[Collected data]
(** ** The row of an identifier that is about to go *)

Section stranded.
Context (id : Z) (p : string) (e : WritebackEntry).

(** The identifier belongs to the path [p] only, and then to no row at all. *)
Record has_row (w : World) : Prop := {
  hr_open : closed (wd_db w) = false; hr_queue : e ∈ writeback_queue (wd_db w);
  hr_seq : id ≤ inodes_seq (wd_db w);
  hr_rows : ∀ r, r ∈ inodes (wd_db w) → c_id r = id → c_remote_path r = p }.
Record no_row (w : World) : Prop := {
  nr_open : closed (wd_db w) = false; nr_queue : e ∈ writeback_queue (wd_db w);
  nr_seq : id ≤ inodes_seq (wd_db w);
  nr_rows : ∀ r, r ∈ inodes (wd_db w) → c_id r ≠ id;
  nr_index : NodeByID id (wd_vfs w) = None }.

Lemma has_row_db w w' : wd_db w' = wd_db w → has_row w → has_row w'.
Proof using Type. intros Hdb []. by split; rewrite Hdb. Qed.
Lemma no_row_db w w' :
  wd_db w' = wd_db w → v_nodesByID (wd_vfs w') !! id = v_nodesByID (wd_vfs w) !! id ∨
                       v_nodesByID (wd_vfs w') !! id = None → no_row w → no_row w'.
Proof using Type.
  intros Hdb Hix []. split; rewrite ?Hdb; try done. unfold NodeByID in *. by destruct Hix as [->| ->].
Qed.

Lemma DeleteInode_db q w :
  closed (wd_db w) = false →
  wd_db (call_db (DeleteInode q) w) = on_inodes (sql_delete (λ r, c_remote_path r = q)) (wd_db w).
Proof using Type. intros Hc. rewrite wd_db_call. unfold DeleteInode, exec_. by rewrite exec_open. Qed.

Lemma has_row_delete q w : has_row w → has_row (call_db (DeleteInode q) w).
Proof using Type.
  intros [Hc Hq Hs Hr]. split; rewrite DeleteInode_db by done; try done.
  intros r [_ Hin]%elem_of_sql_delete. by apply Hr.
Qed.
Lemma no_row_delete q w : no_row w → no_row (call_db (DeleteInode q) w).
Proof using Type.
  intros [Hc Hq Hs Hr Hix]. split; rewrite ?DeleteInode_db by done; try done.
  - intros r [_ Hin]%elem_of_sql_delete. by apply Hr.
  - by rewrite call_db_eq.
Qed.

(** Merging keeps identifiers and paths; a new row gets an identifier above. *)
Lemma upsert_rows i w :
  closed (wd_db w) = false → id ≤ inodes_seq (wd_db w) →
  let '(k, w') := upsert_id i w in
  closed (wd_db w') = false ∧ writeback_queue (wd_db w') = writeback_queue (wd_db w) ∧
  id ≤ inodes_seq (wd_db w') ∧ same_tree (wd_vfs w) (wd_vfs w') ∧
  (∀ r, r ∈ inodes (wd_db w') → c_id r = id →
     ∃ r0, r0 ∈ inodes (wd_db w) ∧ c_id r0 = id ∧ c_remote_path r0 = c_remote_path r) ∧
  (k = id → ∃ r0, r0 ∈ inodes (wd_db w) ∧ c_id r0 = id ∧ c_remote_path r0 = i_RemotePath i).
Proof using Type.
  intros Hc Hs. pose proof (same_tree_upsert i w) as Hst. revert Hst.
  unfold upsert_id, run_db, with_db, UpsertInode. fold (wd_db w). rewrite Hc.
  destruct (sql_first _ _) as [old|] eqn:E; simpl; intros Hst; split_and!; try done.
  - intros r (r0 & Hin & ->)%elem_of_sql_update Hid. exists r0. destruct (decide _); by split_and!.
  - intros <-. apply sql_first_Some in E as [? Hin]. by exists old.
  - lia.
  - intros r [Hin|Hin]%elem_of_app Hid; [by exists r|].
    apply list_elem_of_singleton in Hin as ->. simpl in Hid. lia.
  - lia.
Qed.

Lemma track_set_db l k w : wd_db (on_vfs (trackNode l) (set_id l k w)) = wd_db w.
Proof using Type. etransitivity; [exact (proj1 (track_frame l _))|done]. Qed.

Lemma track_set_index l k w :
  k ≠ id → v_nodesByID (wd_vfs (on_vfs (trackNode l) (set_id l k w))) !! id = v_nodesByID (wd_vfs w) !! id.
Proof using Type.
  intros Hne. unfold on_vfs, trackNode. simpl.
  match goal with |- context [match ?x with Some _ => _ | None => _ end] =>
    destruct x as [nd|] eqn:Hl end; [|done].
  case_decide; [done|]. simpl. apply lookup_insert_ne.
  unfold with_node, update_node in Hl. simpl in Hl. rewrite lookup_alter_eq in Hl.
  destruct (v_nodes (wd_vfs w) !! l); [|done]. injection Hl as <-. done.
Qed.

Lemma has_row_rekey l q pid w : has_row w → has_row (rekey l q pid w).2.
Proof using Type.
  intros Hw. unfold rekey. pose proof (has_row_delete q w Hw) as [Hc Hq Hs Hr].
  set (w1 := call_db (DeleteInode q) w) in *.
  pose proof (upsert_rows (nodeToInode (node_at l w1) pid) w1 Hc Hs) as Hu.
  destruct (upsert_id _ w1) as [k w2]. destruct Hu as (Hc2 & Hq2 & Hs2 & _ & Hr2 & _).
  apply (has_row_db w2); [apply track_set_db|]. split; [done|by rewrite Hq2|done|].
  intros r Hin Hid. destruct (Hr2 r Hin Hid) as (r0 & Hin0 & Hid0 & <-). by apply Hr.
Qed.

(** Another node takes the identifier only with the path. *)
Lemma has_row_rekey_index l q pid w k :
  n_RemotePath (node_at l w) ≠ p → has_row w →
  NodeByID id (wd_vfs (rekey l q pid w).2) = Some k → NodeByID id (wd_vfs w) = Some k.
Proof using Type.
  intros Hne Hw. unfold rekey. pose proof (has_row_delete q w Hw) as [Hc Hq Hs Hr].
  set (w1 := call_db (DeleteInode q) w) in *.
  pose proof (upsert_rows (nodeToInode (node_at l w1) pid) w1 Hc Hs) as Hu.
  destruct (upsert_id _ w1) as [j w2]. destruct Hu as (_ & _ & _ & [_ Hi2] & _ & Hk).
  assert (j ≠ id) as Hj.
  { intros Heq. destruct (Hk Heq) as (r0 & Hin0 & Hid0 & Hp0). apply Hne.
    rewrite <- (Hr r0 Hin0 Hid0), Hp0. simpl. unfold node_at, w1. by rewrite wd_nodes_call. }
  unfold NodeByID. cbn [snd]. rewrite track_set_index, Hi2 by done. unfold w1. by rewrite call_db_eq.
Qed.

Problem requirements »
Show all lines above containing "None".

Response for this exercise »
  nr_index : NodeByID id (wd_vfs w) = None }.
                       v_nodesByID (wd_vfs w') !! id = None → no_row w → no_row w'.
  match goal with |- context [match ?x with Some _ => _ | None => _ end] =>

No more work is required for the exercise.